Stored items
(** [None] for a secret without a hash. *)
Inductive naE : Type -> Type :=
  | CacheSecret (name : string) : naE (res (option string))
  | CreateSecret (name hash : string) : naE (res unit)
  | DeleteSecret (name : string) : naE (res unit)
  | CacheNode (name : string) : naE (res unit)
  | NodeNames : naE (list string)
  | CoreReady : naE bool
  | Deferred {X} (f : gset string -> X * gset string) : naE X
  | Spawn (name pass : string) : naE unit
  | Sys {X} (e : osE X) : naE X.

Abbreviation naP := (prog naE).

Definition sys {A} (p : osP A) : naP A := trans (fun X e => Sys e) p.

(** ** [pkg/nodepassword] *)

Section nodepassword.
Context `{HS : Hasher}.

Definition getSecretName (nodeName : string) : string := ToLower (nodeName +:+ ".node-password.k8e").

(** The error inside the [passwordError], if any. *)
Definition verifyHash (nodeName pass : string) : naP (option error) :=
  do secret <- call (CacheSecret (getSecretName nodeName));
  Ret (match secret with
       | Err e => Some e
       | Ok (Some hash) => if is_ok (VerifyHash hash pass) then None else Some (Plain "hash does not match")
       | Ok None => Some (Plain "password hash not found in node secret")
       end).

(** What [Ensure] returns: nothing, an error that is [ErrVerifyFailed], or
    another one. *)
Inductive ensured := Verified | VerifyFailed (e : error) | CreateFailed (e : error).

Definition Ensure (nodeName pass : string) : naP ensured :=
  do v <- verifyHash nodeName pass;
  match v with
  | None => Ret Verified
  | Some e =>
      if is_not_found e then
        do hash <- sys (CreateHash pass);
        match hash with
        | Err e => Ret (VerifyFailed e)
        | Ok hash =>
            do r <- call (CreateSecret (getSecretName nodeName) hash);
            Ret (match r with Ok _ => Verified | Err e => CreateFailed e end)
        end
      else Ret (VerifyFailed e)
  end.

Definition Delete (nodeName : string) : naP (res unit) := call (DeleteSecret (getSecretName nodeName)).

Context `{CV : CSV} `{MO : MapOrder}.

(** The entries of the file, one node after the other; a failure is logged. *)
Fixpoint migrate_each (passwd : Passwd) (nodeNames : list string) : naP unit :=
  match nodeNames with
  | [] => Ret tt
  | nodeName :: l =>
      match Pass nodeName passwd with
      | Some pass => do _e <- Ensure nodeName pass; migrate_each passwd l
      | None => migrate_each passwd l
      end
  end.

Definition MigrateFile (passwordFile : string) : naP (res unit) :=
  do st <- sys (call (Stat passwordFile));
  match st with
  | Err e => if decide (e = not_exist) then Ret (Ok tt) else Ret (Err e)
  | Ok _ =>
      try passwd <- sys (Read passwordFile);
      do nodes <- call NodeNames;
      let nodeNames := match nodes with [] => Users passwd | _ => nodes end in
      do! migrate_each passwd nodeNames;
      sys (call (Remove passwordFile))
  end.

**What you will do**
Lines with the word "option": how many appear in the data? State only the number.

**Answer space**
2